Saved entries:
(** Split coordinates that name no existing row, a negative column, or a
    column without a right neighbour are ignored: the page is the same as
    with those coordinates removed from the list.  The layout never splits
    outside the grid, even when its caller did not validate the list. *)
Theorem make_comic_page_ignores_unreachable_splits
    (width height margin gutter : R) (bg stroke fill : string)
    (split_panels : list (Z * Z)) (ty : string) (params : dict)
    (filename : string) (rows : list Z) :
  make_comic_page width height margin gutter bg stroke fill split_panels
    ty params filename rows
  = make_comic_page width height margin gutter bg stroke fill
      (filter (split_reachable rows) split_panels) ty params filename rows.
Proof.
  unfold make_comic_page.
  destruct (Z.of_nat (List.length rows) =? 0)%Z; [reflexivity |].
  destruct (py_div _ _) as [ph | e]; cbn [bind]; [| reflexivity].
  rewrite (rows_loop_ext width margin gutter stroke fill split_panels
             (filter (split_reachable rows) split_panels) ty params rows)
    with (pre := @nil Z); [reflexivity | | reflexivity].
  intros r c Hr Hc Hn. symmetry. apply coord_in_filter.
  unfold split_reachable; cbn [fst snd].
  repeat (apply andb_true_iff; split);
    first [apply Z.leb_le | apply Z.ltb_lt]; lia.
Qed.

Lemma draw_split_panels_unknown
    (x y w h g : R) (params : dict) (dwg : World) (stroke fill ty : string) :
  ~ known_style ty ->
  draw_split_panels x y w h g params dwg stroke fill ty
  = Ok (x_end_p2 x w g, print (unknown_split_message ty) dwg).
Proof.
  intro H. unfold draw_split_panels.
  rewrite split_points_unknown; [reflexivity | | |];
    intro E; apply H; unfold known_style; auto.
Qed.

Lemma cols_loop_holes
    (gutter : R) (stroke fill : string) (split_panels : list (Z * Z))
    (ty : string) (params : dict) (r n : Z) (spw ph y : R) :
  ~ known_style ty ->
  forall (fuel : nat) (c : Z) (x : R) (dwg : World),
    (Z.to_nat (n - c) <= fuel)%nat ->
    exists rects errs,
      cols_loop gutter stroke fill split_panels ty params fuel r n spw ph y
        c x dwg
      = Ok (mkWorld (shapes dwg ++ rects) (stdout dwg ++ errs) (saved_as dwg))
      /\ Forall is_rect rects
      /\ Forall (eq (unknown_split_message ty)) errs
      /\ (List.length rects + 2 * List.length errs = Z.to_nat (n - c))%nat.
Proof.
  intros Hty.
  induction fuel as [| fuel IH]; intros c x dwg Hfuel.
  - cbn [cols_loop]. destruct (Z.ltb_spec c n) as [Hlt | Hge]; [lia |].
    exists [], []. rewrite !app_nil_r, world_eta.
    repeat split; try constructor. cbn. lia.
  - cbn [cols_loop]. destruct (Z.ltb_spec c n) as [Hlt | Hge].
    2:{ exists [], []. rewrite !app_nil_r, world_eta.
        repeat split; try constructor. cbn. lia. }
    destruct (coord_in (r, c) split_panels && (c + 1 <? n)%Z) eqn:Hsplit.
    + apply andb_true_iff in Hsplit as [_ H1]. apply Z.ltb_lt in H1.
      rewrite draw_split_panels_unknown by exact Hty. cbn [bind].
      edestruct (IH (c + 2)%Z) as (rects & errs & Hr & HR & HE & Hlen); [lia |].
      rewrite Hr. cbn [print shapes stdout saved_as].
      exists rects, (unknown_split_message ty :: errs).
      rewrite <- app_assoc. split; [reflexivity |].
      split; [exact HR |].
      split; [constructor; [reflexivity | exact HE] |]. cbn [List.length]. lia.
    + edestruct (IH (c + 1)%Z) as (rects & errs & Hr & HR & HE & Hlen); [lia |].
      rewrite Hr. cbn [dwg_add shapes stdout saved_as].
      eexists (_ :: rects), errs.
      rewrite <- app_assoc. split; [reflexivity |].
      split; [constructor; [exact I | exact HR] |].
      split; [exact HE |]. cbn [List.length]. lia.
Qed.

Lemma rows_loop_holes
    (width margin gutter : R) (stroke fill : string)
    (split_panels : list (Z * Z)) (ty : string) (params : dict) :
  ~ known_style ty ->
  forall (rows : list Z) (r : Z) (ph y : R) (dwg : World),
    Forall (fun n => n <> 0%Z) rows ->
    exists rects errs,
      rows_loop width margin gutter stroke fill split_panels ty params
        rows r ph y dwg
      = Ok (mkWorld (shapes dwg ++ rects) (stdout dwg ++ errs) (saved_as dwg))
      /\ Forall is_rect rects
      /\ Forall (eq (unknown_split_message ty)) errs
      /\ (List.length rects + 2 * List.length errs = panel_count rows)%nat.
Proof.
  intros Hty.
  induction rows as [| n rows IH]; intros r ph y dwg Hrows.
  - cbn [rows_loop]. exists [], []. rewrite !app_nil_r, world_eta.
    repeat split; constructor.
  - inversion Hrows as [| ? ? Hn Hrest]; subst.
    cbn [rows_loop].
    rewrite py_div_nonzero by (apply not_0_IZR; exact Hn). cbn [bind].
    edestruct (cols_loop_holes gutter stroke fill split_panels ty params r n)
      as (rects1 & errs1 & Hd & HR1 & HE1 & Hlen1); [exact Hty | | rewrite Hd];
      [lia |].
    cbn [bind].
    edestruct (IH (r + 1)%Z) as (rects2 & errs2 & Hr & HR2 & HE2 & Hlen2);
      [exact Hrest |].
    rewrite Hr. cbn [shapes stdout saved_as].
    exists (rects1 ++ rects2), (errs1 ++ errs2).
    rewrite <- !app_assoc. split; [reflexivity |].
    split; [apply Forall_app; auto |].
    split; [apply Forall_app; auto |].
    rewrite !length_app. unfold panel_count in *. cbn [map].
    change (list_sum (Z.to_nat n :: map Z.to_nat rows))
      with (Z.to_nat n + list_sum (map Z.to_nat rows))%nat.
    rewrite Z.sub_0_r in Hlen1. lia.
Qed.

- What the exercise asks
Set down each entry again, exactly as written.

- Finished exercise
(** Split coordinates that name no existing row, a negative column, or a
    column without a right neighbour are ignored: the page is the same as
    with those coordinates removed from the list.  The layout never splits
    outside the grid, even when its caller did not validate the list. *)
Theorem make_comic_page_ignores_unreachable_splits
    (width height margin gutter : R) (bg stroke fill : string)
    (split_panels : list (Z * Z)) (ty : string) (params : dict)
    (filename : string) (rows : list Z) :
  make_comic_page width height margin gutter bg stroke fill split_panels
    ty params filename rows
  = make_comic_page width height margin gutter bg stroke fill
      (filter (split_reachable rows) split_panels) ty params filename rows.
Proof.
  unfold make_comic_page.
  destruct (Z.of_nat (List.length rows) =? 0)%Z; [reflexivity |].
  destruct (py_div _ _) as [ph | e]; cbn [bind]; [| reflexivity].
  rewrite (rows_loop_ext width margin gutter stroke fill split_panels
             (filter (split_reachable rows) split_panels) ty params rows)
    with (pre := @nil Z); [reflexivity | | reflexivity].
  intros r c Hr Hc Hn. symmetry. apply coord_in_filter.
  unfold split_reachable; cbn [fst snd].
  repeat (apply andb_true_iff; split);
    first [apply Z.leb_le | apply Z.ltb_lt]; lia.
Qed.

Lemma draw_split_panels_unknown
    (x y w h g : R) (params : dict) (dwg : World) (stroke fill ty : string) :
  ~ known_style ty ->
  draw_split_panels x y w h g params dwg stroke fill ty
  = Ok (x_end_p2 x w g, print (unknown_split_message ty) dwg).
Proof.
  intro H. unfold draw_split_panels.
  rewrite split_points_unknown; [reflexivity | | |];
    intro E; apply H; unfold known_style; auto.
Qed.

Lemma cols_loop_holes
    (gutter : R) (stroke fill : string) (split_panels : list (Z * Z))
    (ty : string) (params : dict) (r n : Z) (spw ph y : R) :
  ~ known_style ty ->
  forall (fuel : nat) (c : Z) (x : R) (dwg : World),
    (Z.to_nat (n - c) <= fuel)%nat ->
    exists rects errs,
      cols_loop gutter stroke fill split_panels ty params fuel r n spw ph y
        c x dwg
      = Ok (mkWorld (shapes dwg ++ rects) (stdout dwg ++ errs) (saved_as dwg))
      /\ Forall is_rect rects
      /\ Forall (eq (unknown_split_message ty)) errs
      /\ (List.length rects + 2 * List.length errs = Z.to_nat (n - c))%nat.
Proof.
  intros Hty.
  induction fuel as [| fuel IH]; intros c x dwg Hfuel.
  - cbn [cols_loop]. destruct (Z.ltb_spec c n) as [Hlt | Hge]; [lia |].
    exists [], []. rewrite !app_nil_r, world_eta.
    repeat split; try constructor. cbn. lia.
  - cbn [cols_loop]. destruct (Z.ltb_spec c n) as [Hlt | Hge].
    2:{ exists [], []. rewrite !app_nil_r, world_eta.
        repeat split; try constructor. cbn. lia. }
    destruct (coord_in (r, c) split_panels && (c + 1 <? n)%Z) eqn:Hsplit.
    + apply andb_true_iff in Hsplit as [_ H1]. apply Z.ltb_lt in H1.
      rewrite draw_split_panels_unknown by exact Hty. cbn [bind].
      edestruct (IH (c + 2)%Z) as (rects & errs & Hr & HR & HE & Hlen); [lia |].
      rewrite Hr. cbn [print shapes stdout saved_as].
      exists rects, (unknown_split_message ty :: errs).
      rewrite <- app_assoc. split; [reflexivity |].
      split; [exact HR |].
      split; [constructor; [reflexivity | exact HE] |]. cbn [List.length]. lia.
    + edestruct (IH (c + 1)%Z) as (rects & errs & Hr & HR & HE & Hlen); [lia |].
      rewrite Hr. cbn [dwg_add shapes stdout saved_as].
      eexists (_ :: rects), errs.
      rewrite <- app_assoc. split; [reflexivity |].
      split; [constructor; [exact I | exact HR] |].
      split; [exact HE |]. cbn [List.length]. lia.
Qed.

Lemma rows_loop_holes
    (width margin gutter : R) (stroke fill : string)
    (split_panels : list (Z * Z)) (ty : string) (params : dict) :
  ~ known_style ty ->
  forall (rows : list Z) (r : Z) (ph y : R) (dwg : World),
    Forall (fun n => n <> 0%Z) rows ->
    exists rects errs,
      rows_loop width margin gutter stroke fill split_panels ty params
        rows r ph y dwg
      = Ok (mkWorld (shapes dwg ++ rects) (stdout dwg ++ errs) (saved_as dwg))
      /\ Forall is_rect rects
      /\ Forall (eq (unknown_split_message ty)) errs
      /\ (List.length rects + 2 * List.length errs = panel_count rows)%nat.
Proof.
  intros Hty.
  induction rows as [| n rows IH]; intros r ph y dwg Hrows.
  - cbn [rows_loop]. exists [], []. rewrite !app_nil_r, world_eta.
    repeat split; constructor.
  - inversion Hrows as [| ? ? Hn Hrest]; subst.
    cbn [rows_loop].
    rewrite py_div_nonzero by (apply not_0_IZR; exact Hn). cbn [bind].
    edestruct (cols_loop_holes gutter stroke fill split_panels ty params r n)
      as (rects1 & errs1 & Hd & HR1 & HE1 & Hlen1); [exact Hty | | rewrite Hd];
      [lia |].
    cbn [bind].
    edestruct (IH (r + 1)%Z) as (rects2 & errs2 & Hr & HR2 & HE2 & Hlen2);
      [exact Hrest |].
    rewrite Hr. cbn [shapes stdout saved_as].
    exists (rects1 ++ rects2), (errs1 ++ errs2).
    rewrite <- !app_assoc. split; [reflexivity |].
    split; [apply Forall_app; auto |].
    split; [apply Forall_app; auto |].
    rewrite !length_app. unfold panel_count in *. cbn [map].
    change (list_sum (Z.to_nat n :: map Z.to_nat rows))
      with (Z.to_nat n + list_sum (map Z.to_nat rows))%nat.
    rewrite Z.sub_0_r in Hlen1. lia.
Qed.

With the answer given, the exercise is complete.